WHAT THE TASK ASKS: Once the line containing "eapply scanned_claims; try" is found in the records below, return it and each following line exactly, up to and including the line containing "2 (split; [done|]).", and nothing else.

'''

Lemma backfillMailbox_safe a id n mb w :
  mailbox_inv a id n w -> box_ok id n mb w ->
  storable_in id (srv_validity (w_srv w) n) n w ->
  safe a id n (backfillMailbox BatchSize FetchWindow sha256 derive rejects sched assign a mb)
    (fun _ w' => fully_stored id n w') w.
Proof.
  intros Hinv Hbox Hst. unfold backfillMailbox. apply safe_bind.
  eapply safe_mono; [by apply safe_selectMailbox|].
  intros [sel mb'] w1 _ ((known & Hsel) & (Hid & Hn & _) & _ & _ & Hrow) Henv1 Hinv1.
  cbn [fst snd] in *. pose proof (proj1 Henv1) as Hs1. rewrite <- Hs1 in *.
  eapply backfill_selected_safe; try done. by eapply storable_env.
Qed.

(** *** Phase A *)

(** INTERNALDATE is reported and grows with the UID: mail is delivered, never
    copied in with an old date. *)
Definition arrival_order (view : gmap Z SrvMsg) : Prop :=
  (forall u m, view !! u = Some m -> sm_InternalDate m <> 0) /\
  (forall u u' m m', view !! u = Some m -> view !! u' = Some m' -> u <= u' ->
     sm_InternalDate m <= sm_InternalDate m').

(** A set of UIDs the scan may hand to the pipeline: messages of the server, and
    with one of them every younger message in the window. *)
Definition scanned (view : gmap Z SrvMsg) (cutoff : Time) (bound : Z) (found : list Z) : Prop :=
  NoDup found /\
  (forall u, u ∈ found <-> bound <= u /\ exists m, view !! u = Some m /\
     in_window cutoff (fetched_of u m) = true).

Lemma probeWindow_safe a id n low high cutoff w :
  mailbox_inv a id n w -> low <= high ->
  safe a id n (probeWindow n low high cutoff)
    (fun r w' => w_db w' = w_db w /\ NoDup r.1 /\
       forall u, u ∈ r.1 <-> low <= u <= high /\ exists m, srv_view (w_srv w) n !! u = Some m /\
         in_window cutoff (fetched_of u m) = true) w.
Proof.
  intros Hinv Hle. unfold probeWindow. case_decide as Hnil.
  { exfalso. assert (low ∈ uidRange low high) as Hin by (apply elem_of_uidRange; lia).
    rewrite Hnil in Hin. set_solver. }
  apply safe_bind. eapply safe_mono; [by apply safe_io|].
  intros [] w1 _ Hdb1 Henv1 Hinv1. apply (safe_mono _ _ _ _ (fun r w' => w' = w1 /\
    r = (f_UID <$> filter (fun f => in_window cutoff f = true)
           (srv_fetch (w_srv w1) n (uidRange low high)),
         existsb (fun f => negb (in_window cutoff f))
           (srv_fetch (w_srv w1) n (uidRange low high))))).
  { unfold safe. wp_steps. auto with moov. }
  intros r w' _ [-> ->]. cbn [fst]. split; [done|]. rewrite (proj1 Henv1). split.
  - apply NoDup_fmap_filter, view_fetch_nodup, NoDup_uidRange.
  - intros u. rewrite list_elem_of_fmap. split.
    + intros (f & -> & [Hw Hf]%list_elem_of_filter).
      apply view_fetch in Hf as (m & Hu & Hm & Heq); [|apply NoDup_uidRange].
      split; [by apply elem_of_uidRange|]. exists m. split; [done|]. by rewrite <- Heq.
    + intros (Hu & m & Hm & Hw). exists (fetched_of u m). split; [done|].
      apply list_elem_of_filter. split; [done|]. apply view_fetch; [apply NoDup_uidRange|].
      exists m. split; [by apply elem_of_uidRange|done].
Qed.

Lemma recent_loop_safe a id n cutoff fuel high found w :
  mailbox_inv a id n w -> (Z.to_nat high <= fuel)%nat ->
  scanned (srv_view (w_srv w) n) cutoff (high + 1) found ->
  safe a id n (recent_loop FetchWindow fuel n cutoff high found)
    (fun r w' => w_db w' = w_db w /\
       exists bound, scanned (srv_view (w_srv w) n) cutoff bound r) w.
Proof.
  revert high found w. induction fuel as [|fuel IH]; intros high found w Hinv Hfuel Hsc;
    cbn [recent_loop]; (destruct (high <? 1) eqn:Hh; bool_cases; [apply safe_ret; eauto|]).
  { exfalso. lia. }
  pose proof (window_low_bounds FetchWindow high Hh) as Hlow.
  set (low := window_low FetchWindow high) in *.
  apply safe_bind. eapply safe_mono; [apply probeWindow_safe; [done|lia]|].
  intros [band reached] w1 _ (Hdb1 & Hnd & Hband) Henv1 Hinv1. cbn [fst] in *.
  assert (scanned (srv_view (w_srv w) n) cutoff low (band ++ found)) as Hsc1.
  { destruct Hsc as [Hndf Hf]. split.
    - apply NoDup_app. split; [done|]. split; [|done]. intros u Hu%Hband Hu'%Hf. lia.
    - intros u. rewrite elem_of_app, Hband, Hf. split.
      + intros [[? ?]|[? ?]]; (split; [lia|done]).
      + intros [? ?]. destruct (decide (u <= high)); [left|right]; (split; [lia|done]). }
  destruct (reached || _) eqn:E; [apply safe_ret; eauto|].
  rewrite <- (proj1 Henv1), <- Hdb1. apply IH; [done|lia|].
  rewrite (proj1 Henv1). by replace (low - 1 + 1) with low by lia.
Qed.

Lemma recentUIDs_safe a id n known sel cutoff w :
  mailbox_inv a id n w -> srv_select (w_srv w) n known 0 = Some sel ->
  sel_NumMessages sel <> 0 ->
  safe a id n (recentUIDs FetchWindow n sel cutoff)
    (fun r w' => w_db w' = w_db w /\
       exists bound, scanned (srv_view (w_srv w) n) cutoff bound r) w.
Proof.
  intros Hinv Hsel Hne. destruct (highestUID_top _ _ _ _ Hsel Hne) as [Htop H1].
  unfold recentUIDs. destruct (highestUID sel =? 0) eqn:E; bool_cases; [lia|].
  apply recent_loop_safe; [done|done|]. split; [constructor|]. intros u. split; [set_solver|].
  intros (Hle & m & Hm & _). destruct (view_bounds (w_srv w) n) as (_ & _ & Hb).
  destruct (Hb _ _ Hm). lia.
Qed.

(** The window's lowest UID is a true watermark when mail arrives in order. *)
Lemma scanned_claims id v view cutoff bound uids cp d d' R :
  scanned view cutoff bound uids -> arrival_order view -> 0 < v ->
  claims id v view cp d -> grows R d d' -> covered id v view uids d' ->
  claims id v view (with_recent cp uids) d'.
Proof.
  intros [_ Hsc] [Hnz Hord] Hv [H1 H2] Hg Hc. split; simpl.
  - destruct uids as [|u0 uids].
    { intros Hlt. by eapply covered_above_grows; [apply H1|]. }
    intros _ u Hle [m Hm]. apply Hc; [|eauto]. apply Hsc.
    destruct (proj1 (Hsc u0)) as (Hb & m0 & Hm0 & Hw0); [by left|]. split; [lia|].
    exists m. split; [done|]. pose proof (Hord _ _ _ _ Hm0 Hm Hle) as Hdate.
    pose proof (Hnz _ _ Hm) as Hz. pose proof (Hnz _ _ Hm0) as Hz0. revert Hw0.
    unfold in_window, IsZero, Before. simpl. repeat case_bool; simpl; intros; try done; lia.
  - intros Hcomp. by eapply covered_above_grows; [apply H2|].
Qed.

Lemma recent_fetch_safe a id n mb known sel cutoff w :
  mailbox_inv a id n w -> mb_ID (sb_row mb) = id -> mi_Name (sb_info mb) = n ->
  srv_select (w_srv w) n known 0 = Some sel -> sel_NumMessages sel <> 0 ->
  row_current id (srv_validity (w_srv w) n) (w_db w) ->
  storable_in id (srv_validity (w_srv w) n) n w -> arrival_order (srv_view (w_srv w) n) ->
  safe a id n (recent_fetch BatchSize FetchWindow sha256 derive rejects sched assign
                 a mb sel cutoff) (fun _ _ => True) w.
Proof.
  intros Hinv Hid Hn Hsel Hne Hrow Hst Hord. unfold recent_fetch. rewrite Hid, Hn.
  destruct (view_select _ _ _ _ _ Hsel) as (Hselv & _). rewrite Hselv.
  destruct (view_bounds (w_srv w) n) as (Hvb & Hnb & Hub).
  apply safe_bind. eapply safe_mono; [by apply safe_load|].
  intros cp w1 _ (Hdb1 & Hok & Hval & Hcl & _) Henv1 Hinv1. pose proof (proj1 Henv1) as Hs1.
  rewrite <- Hdb1, <- Hs1 in *. destruct (mc_RecentDone cp); [by apply safe_ret|].
  apply safe_bind. eapply safe_mono; [by eapply recentUIDs_safe|].
  intros uids w2 _ (Hdb2 & bound & Hsc) Henv2 Hinv2. pose proof (proj1 Henv2) as Hs2.
  rewrite <- Hdb2, <- Hs2 in *. apply safe_bind.
  eapply safe_mono; [apply safe_fetch; [done|apply Hsc]|].
  intros st w3 _ (Hg3 & Hc3) Henv3 Hinv3. pose proof (proj1 Henv3) as Hs3.
  specialize (Hc3 ltac:(by eapply storable_env; [exact Henv2|eapply storable_env])).
  assert (row_current id (srv_validity (w_srv w2) n) (w_db w3)) as Hrow3.
  { unfold row_current. by rewrite (grows_mailboxes _ _ _ Hg3). }
  assert (claims id (srv_validity (w_srv w2) n) (srv_view (w_srv w2) n)
    (with_recent cp uids) (w_db w3)) as Hcl3.
  { eapply scanned_claims; try done. lia. }
  assert (cp_current (srv_validity (w_srv w2) n) (with_recent cp uids)) as Hcp3.
  { destruct Hok as (? & ? & ?). split; [|done]. do 2 (split; [done|]).
    destruct uids as [|u uids]; [done|]. destruct Hsc as [_ Hsc].
    destruct (proj1 (Hsc u)) as (_ & m & Hm & _); [by left|].
    destruct (Hub _ _ Hm). unfold is_uint32. simpl. lia. }
  rewrite <- Hs3 in *. apply safe_bind. eapply safe_mono; [by apply safe_save_current|].
  intros [] w4 _ (_ & Hm4 & _) Henv4 Hinv4. apply safe_bind.
  eapply safe_mono; [apply safe_progress; [done|]|].
  { rewrite (proj1 Henv4). unfold row_current. by rewrite Hm4. }
  intros [] w5 _ _ Henv5 Hinv5. by apply safe_ret.
Qed.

'''

ANSWER:
  { eapply scanned_claims; try done. lia. }
  assert (cp_current (srv_validity (w_srv w2) n) (with_recent cp uids)) as Hcp3.
  { destruct Hok as (? & ? & ?). split; [|done]. do 2 (split; [done|]).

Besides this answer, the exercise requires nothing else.